> _EXERCISE AIM_
Only one portion of the data is to be written out: from the line bearing "Definition bluez_absent : CoreError" through the line bearing "Definition start_nap (adapter". Write it exactly as it appears.

> _EXTRACTED INFORMATION_
(* ===== verification/ControlWorker.v ===== *)
(** The control worker of the daemon: [apps/daemon/src/control_worker.rs].

    The worker owns a listener, its registered sessions and their clocks.  What it
    asks of the daemon and of its thread is the interface [NapOperations]: it is
    implemented at the end by the membership store, the network operations of
    SingleStar and the listener of InboundListener.  Sessions that were dropped
    are kept aside for the theorems. *)

From S2P Require Import Prelude Order Ident Capability Addressing StarHost Membership PeerPins ConnectionDeadline ControlFrame ControlIo Handshake SessionRegistry PeerTrust PinnedIngress TlsIdentity ActiveSession RegisteredSession SingleStar ControlEndpoint ControlListener ControlTls ApprovedTransport InboundListener.

Local Open Scope Z_scope.

Definition POLL_INTERVAL : Z := 250000000.
Definition REBIND_INTERVAL : Z := 2000000000.
Definition MAX_OWNED_SESSIONS : nat := 32.
Definition SESSION_READ_SLICE : Z := 10000000.
Definition HEARTBEAT_INTERVAL : Z := 5000000000.
Definition HEARTBEAT_WRITE_BUDGET : Z := 100000000.
Definition GOODBYE_WRITE_BUDGET : Z := 100000000.
Definition ACTIVE_CLOCK_BASE_MS : Z := 3.
Definition NANOS_PER_MILLI : Z := 1000000.

(** ** The clocks of a session *)

(** [checked_duration_since], whole milliseconds in a [u64], and the base. *)
Definition session_clock_ms (admitted now : Z) : option Z :=
  if now <? admitted then None
  else
    let elapsed := (now - admitted) / NANOS_PER_MILLI in
    if u_ok 64 elapsed then checked_add 64 elapsed ACTIVE_CLOCK_BASE_MS else None.

Definition heartbeat_due (last_sent now : Z) : bool := (last_sent <=? now) && (HEARTBEAT_INTERVAL <=? now - last_sent).

(** Each [expect] holds: the deadline is advanced along its stages. *)
Definition worker_deadline : ConnectionDeadline :=
  let d := deadline_new 0 in
  let d := (advance TlsHandshake 1 d).2 in
  let d := (advance Hello 2 d).2 in
  (advance ConnectionDeadline.Active 3 d).2.
(* ===== verification/DaemonService.v ===== *)
(** The D-Bus service of the daemon: [apps/daemon/src/lib.rs].

    The three traits of operations, the clock and PolicyKit act on one world; the
    JSON codec is a pair of functions.  The request log is left out.  A request is
    authorized, claims the mutation flag when it is privileged, performs its
    command, and publishes the network it leaves the daemon in. *)

From stdpp Require Import gmap.
From S2P Require Import Prelude Order Ident Capability Routes Topology PeerPins LocalApi.

(** ** Errors *)

Definition fdo_error_class (e : FdoError) : string :=
  match e with
  | AccessDenied _ => "authorization_denied"
  | InvalidArgs _ => "invalid_argument"
  | NotSupported _ => "unsupported"
  | FdoFailed _ => "operation_failed"
  | OtherError _ => "dbus_error"
  end.

(** The formatted message is its parts. *)
Definition core_error_to_dbus (e : CoreError) : FdoError :=
  match kind e with
  | InvalidInput => InvalidArgs (message e)
  | AuthenticationFailed => AccessDenied (message e)
  | CapabilityUnavailable | MissingAdapter | AdapterDisabled | UnsupportedRuntime => NotSupported (message e)
  | _ => FdoFailed match diagnostic e with Some d => message e ++ " (" ++ d ++ ")" | None => message e end
  end.

(** ** What the service calls *)

Class ServiceOperations (N : Type) := {
  list_networks : stres N CoreError (list NetworkSummary);
  diagnostic_interfaces : stres N CoreError (option (list DiagnosticInterface));
  ops_create_network : DisplayName -> stres N CoreError NetworkId;
  ops_leave_network : stres N CoreError ();
  start_discovery : stres N CoreError ();
  stop_discovery : stres N CoreError ();
  ops_trust_peer : NodeId -> stres N CoreError ();
  ops_forget_peer : NodeId -> stres N CoreError ();
  ops_join_network : NetworkId -> stres N CoreError ();
  (** Milliseconds since the epoch, at most [u64::MAX]. *)
  unix_time_ms : N -> Z * N;
}.

(** ** The service *)

Record DaemonService := mkService {
  sv_status : DaemonStatus;
  sv_has_network : bool;
  sv_has_trust : bool;
  sv_has_join : bool;
  sv_mutation_in_progress : bool;
  sv_system_diagnostics : option SystemDiagnosticMetadata;
  sv_local_control_tls_fingerprint : option SpkiSha256;
  sv_recent_errors : list DiagnosticFailure;
}.

Definition service_new (local_node : NodeId) (health : HealthLevel) (capabilities : NodeCapabilities) : DaemonService :=
  mkService (mkStatus API_VERSION_CURRENT (Some local_node) None health capabilities) false false false false None None [].

Definition set_status (st : DaemonStatus) (s : DaemonService) : DaemonService :=
  mkService st (sv_has_network s) (sv_has_trust s) (sv_has_join s) (sv_mutation_in_progress s) (sv_system_diagnostics s)
    (sv_local_control_tls_fingerprint s) (sv_recent_errors s).
Definition set_mutating (b : bool) (s : DaemonService) : DaemonService :=
  mkService (sv_status s) (sv_has_network s) (sv_has_trust s) (sv_has_join s) b (sv_system_diagnostics s)
    (sv_local_control_tls_fingerprint s) (sv_recent_errors s).
Definition set_errors (l : list DiagnosticFailure) (s : DaemonService) : DaemonService :=
  mkService (sv_status s) (sv_has_network s) (sv_has_trust s) (sv_has_join s) (sv_mutation_in_progress s) (sv_system_diagnostics s)
    (sv_local_control_tls_fingerprint s) l.

Definition update_current_network (network : option NetworkId) (s : DaemonService) : DaemonService :=
  let st := sv_status s in
  set_status (mkStatus (st_api_version st) (st_local_node st) network (st_health st) (st_capabilities st)) s.

(** Whether anything was new. *)
Definition update_runtime_observation (health : HealthLevel) (capabilities : NodeCapabilities)
    (system : option SystemDiagnosticMetadata) (s : DaemonService) : bool * DaemonService :=
  let st := sv_status s in
  let changed := negb (bool_decide (st_health st = health)) || negb (bool_decide (st_capabilities st = capabilities))
    || negb (bool_decide (sv_system_diagnostics s = system)) in
  (changed, mkService (mkStatus (st_api_version st) (st_local_node st) (st_current_network st) health capabilities)
     (sv_has_network s) (sv_has_trust s) (sv_has_join s) (sv_mutation_in_progress s) system
     (sv_local_control_tls_fingerprint s) (sv_recent_errors s)).

Definition update_runtime_health (observed : HealthLevel) (s : DaemonService) : bool * DaemonService :=
  let st := sv_status s in
  (negb (bool_decide (st_health st = observed)),
   set_status (mkStatus (st_api_version st) (st_local_node st) (st_current_network st) observed (st_capabilities st)) s).

(** [Local node]; a name that is refused is an error of the request. *)
Definition LOCAL_NODE_NAME : list Z := [76; 111; 99; 97; 108; 32; 110; 111; 100; 101]%Z.
Definition validate_nap_bridge (bridge : NetworkInterfaceHandle) : stres W CoreError () := fun w =>
  let name := as_str bridge in
  (guard_err (negb (valid_linux_interface_name name)) (core_error InvalidInput "NAP bridge is not a valid Linux interface name")
   (guard_err (negb (is_dir (sys_class_net name "") w)) (core_error InvalidInput "NAP bridge does not exist")
    (guard_err (negb (is_dir (sys_class_net name "/bridge") w)) (core_error InvalidInput "NAP interface is not a Linux bridge") (Ok ()))), w).

Definition validate_nap_service_attachment (attachment : PanAttachment) : stres W CoreError () :=
  let! _ := st_lift (guard_err (negb (bool_decide (pa_role attachment = Nap)))
    (core_error InvalidInput "NAP event subscription requires a NAP attachment")
    (guard_err (bool_decide (is_Some (pa_peer attachment)))
      (core_error InvalidInput "NAP service attachment must not identify a remote peer") (Ok ()))) in
  validate_nap_bridge (pa_interface attachment).

Definition nap_service_attachment (bridge : NetworkInterfaceHandle) : stres W CoreError PanAttachment :=
  let! _ := validate_nap_bridge bridge in st_ret (mkAttachment Nap bridge None).

Definition network_interface_is_bluetooth (name : list Z) : stres W CoreError bool :=
  let! content := file PanFailure "failed to identify a NAP bridge member" (read_to_string (sys_class_net name "/uevent")) in
  st_ret (uevent_reports_bluetooth content).

Fixpoint collect_clients (entries : list (result FsError (option (list Z)))) (clients : gset NetworkInterfaceHandle) :
    stres W CoreError (gset NetworkInterfaceHandle) :=
  match entries with
  | [] => st_ret clients
  | Err e :: _ => st_fail (pan_error PanFailure "failed to inspect a NAP bridge member" (fs_text e))
  | Ok None :: entries => collect_clients entries clients
  | Ok (Some name) :: entries =>
    let! bluetooth := network_interface_is_bluetooth name in
    if bluetooth : bool then
      let! handle := st_lift (interface_new name) in collect_clients entries ({[handle]} ∪ clients)
    else collect_clients entries clients
  end.

Definition nap_client_interfaces (bridge : NetworkInterfaceHandle) : stres W CoreError (gset NetworkInterfaceHandle) :=
  let! _ := validate_nap_bridge bridge in
  let! entries := file PanFailure "failed to inspect NAP bridge client interfaces" (read_dir (sys_class_net (as_str bridge) "/brif")) in
  collect_clients entries ∅.

(** Both parts of the state of an operation. *)
Definition on_bus {A : Type} (m : stres W CoreError A) : stres (NapControl * W) CoreError A := fun '(c, w) =>
  let (r, w) := m w in (r, (c, w)).
Definition on_control {A : Type} (f : NapControl -> CoreResult (A * NapControl)) : stres (NapControl * W) CoreError A := fun '(c, w) =>
  match f c with Ok (a, c) => (Ok a, (c, w)) | Err e => (Err e, (c, w)) end.

Definition NETWORK_REGISTER : string := "Register".
Definition NETWORK_UNREGISTER : string := "Unregister".
Definition bluez_absent : CoreError := core_error BluezUnavailable "BlueZ is not available on the system D-Bus".
Definition rollback_failed : CoreError :=
  core_error Internal "registered the Bluetooth NAP but failed to record or fully roll back its ownership state".

(** The call to BlueZ, and what its answer makes of the record. *)
Definition register_nap (adapter : AdapterHandle) (registration : NapRegistration) : stres (NapControl * W) CoreError PanAttachment := fun '(c, w) =>
  match network_server_proxy adapter (nr_bluez_owner registration) w with
  | (Err e, w) => (Err e, (clear_nap_registration adapter c, w))
  | (Ok proxy, w) =>
    match call_method proxy NETWORK_REGISTER [LOCAL_NAP_ROLE; as_str (nr_bridge registration)] w with
    | (Err e, w) => (Err (nap_register_error e), (clear_nap_registration adapter c, w))
    | (Ok _, w) =>
      match activate_nap_registration adapter registration c with
      | Ok c => let (r, w) := nap_service_attachment (nr_bridge registration) w in (r, (c, w))
      | Err e =>
        let (cleanup, w) := call_method proxy NETWORK_UNREGISTER [LOCAL_NAP_ROLE] w in
        (Err (if is_ok cleanup then e else rollback_failed), (clear_nap_registration adapter c, w))
      end
    end
  end.

Definition start_nap (adapter : AdapterHandle) (bridge : NetworkInterfaceHandle) : stres (NapControl * W) CoreError PanAttachment :=
  let! _ := on_bus (validate_nap_bridge bridge) in
  let! _ := on_bus (ensure_adapter_powered adapter) in
  let! owner := on_bus current_bluez_owner in
  let! owner := st_lift (ok_or owner bluez_absent) in
  let registration := mkRegistration bridge owner in
  let! existing := on_control (begin_nap_registration adapter registration) in
  match existing with
  | Some existing => on_bus (nap_service_attachment (nr_bridge existing))
  | None => register_nap adapter registration
  end.

Definition unregister_nap (adapter : AdapterHandle) (registration : NapRegistration) : stres (NapControl * W) CoreError () := fun '(c, w) =>
  match network_server_proxy adapter (nr_bluez_owner registration) w with
  | (Err e, w) => (Err e, (restore_nap_registration adapter registration c, w))
  | (Ok proxy, w) =>
    match call_method proxy NETWORK_UNREGISTER [LOCAL_NAP_ROLE] w with
    | (Ok _, w) => (Ok (), (clear_nap_registration adapter c, w))
    | (Err e, w) =>
      if nap_unregister_is_already_absent e then (Ok (), (clear_nap_registration adapter c, w))
      else (Err (nap_unregister_error e), (restore_nap_registration adapter registration c, w))
    end
  end.

Definition stop_nap (adapter : AdapterHandle) : stres (NapControl * W) CoreError () :=
  let! owner := on_bus current_bluez_owner in
  let! registration := on_control (begin_nap_stop adapter owner) in
  match registration with
  | None => st_ret ()
  | Some registration => unregister_nap adapter registration
  end.

(** ** Events of the clients *)

Record BluezNapSubscription := mkNapSubscription {
  ns_adapter : AdapterHandle;
  ns_bridge : NetworkInterfaceHandle;
  ns_bluez_owner : list Z;
  ns_clients : gset NetworkInterfaceHandle;
  ns_pending : list NapEvent;
}.
Definition set_clients (clients : gset NetworkInterfaceHandle) (pending : list NapEvent) (s : BluezNapSubscription) : BluezNapSubscription :=
  mkNapSubscription (ns_adapter s) (ns_bridge s) (ns_bluez_owner s) clients pending.
(* ===== verification/NmProfile.v ===== *)
(** NetworkManager profiles as the backend writes and reads them: the pure part of
    [crates/blueroute-linux/src/networkmanager.rs].

    The text of an IP address, which the standard library prints and parses, is
    behind [IpText].  A diagnostic that quotes values is left out, as are the errors
    of encoding a D-Bus value: the values written hold no file descriptor. *)

From stdpp Require Import gmap strings.
From S2P Require Import Prelude Order Ident StateText Addressing Routes LinuxRoutes StarHost.

(** [Display] and [FromStr] of [std::net::IpAddr]. *)
Class IpText := {
  ip_to_string : IpAddr -> list Z;
  ip_from_str : list Z -> option IpAddr;
}.
(** What is printed is read back, and is not empty. *)
Class LawfulIpText `{IpText} := {
  ip_text_roundtrip a : ip_ok a -> ip_from_str (ip_to_string a) = Some a;
  ip_text_nonempty a : ip_to_string a <> [];
}.

(** ** Values *)

(** An [OwnedValue]: of the entries of a list of dictionaries, and of a setting. *)
Inductive NmLeaf := LeafString (s : list Z) | LeafU32 (n : Z) | LeafBool (b : bool) | LeafOther (n : Z).
Inductive NmValue := NmLeafValue (l : NmLeaf) | NmUserData (data : gmap string (list Z)) | NmEntries (l : list (gmap string NmLeaf)).
Abbreviation NmGroup := (gmap string NmValue).
Abbreviation NmSettings := (gmap string NmGroup).
Abbreviation NmEntry := (gmap string NmLeaf).

Definition CONNECTION_SETTING : string := "connection".
Definition USER_SETTING : string := "user".
Definition IPV4_SETTING : string := "ipv4".
Definition IPV6_SETTING : string := "ipv6".
Definition USER_DATA_PROPERTY : string := "data".
Definition OWNER_KEY : string := "org.blueroute.owner".
Definition KIND_KEY : string := "org.blueroute.kind".
Definition SCHEMA_KEY : string := "org.blueroute.schema".
Definition OWNERSHIP_SCHEMA : list Z := code_points "1".
Definition KIND_BRIDGE : string := "bridge".
Definition KIND_INTERFACE : string := "interface".
Definition DEVICE_TYPE_BRIDGE : Z := 13.
Definition EVENT_QUEUE_CAPACITY : nat := 256.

> _YOUR RESPONSE_
Definition bluez_absent : CoreError := core_error BluezUnavailable "BlueZ is not available on the system D-Bus".
Definition rollback_failed : CoreError :=
  core_error Internal "registered the Bluetooth NAP but failed to record or fully roll back its ownership state".

(** The call to BlueZ, and what its answer makes of the record. *)
Definition register_nap (adapter : AdapterHandle) (registration : NapRegistration) : stres (NapControl * W) CoreError PanAttachment := fun '(c, w) =>
  match network_server_proxy adapter (nr_bluez_owner registration) w with
  | (Err e, w) => (Err e, (clear_nap_registration adapter c, w))
  | (Ok proxy, w) =>
    match call_method proxy NETWORK_REGISTER [LOCAL_NAP_ROLE; as_str (nr_bridge registration)] w with
    | (Err e, w) => (Err (nap_register_error e), (clear_nap_registration adapter c, w))
    | (Ok _, w) =>
      match activate_nap_registration adapter registration c with
      | Ok c => let (r, w) := nap_service_attachment (nr_bridge registration) w in (r, (c, w))
      | Err e =>
        let (cleanup, w) := call_method proxy NETWORK_UNREGISTER [LOCAL_NAP_ROLE] w in
        (Err (if is_ok cleanup then e else rollback_failed), (clear_nap_registration adapter c, w))
      end
    end
  end.

Definition start_nap (adapter : AdapterHandle) (bridge : NetworkInterfaceHandle) : stres (NapControl * W) CoreError PanAttachment :=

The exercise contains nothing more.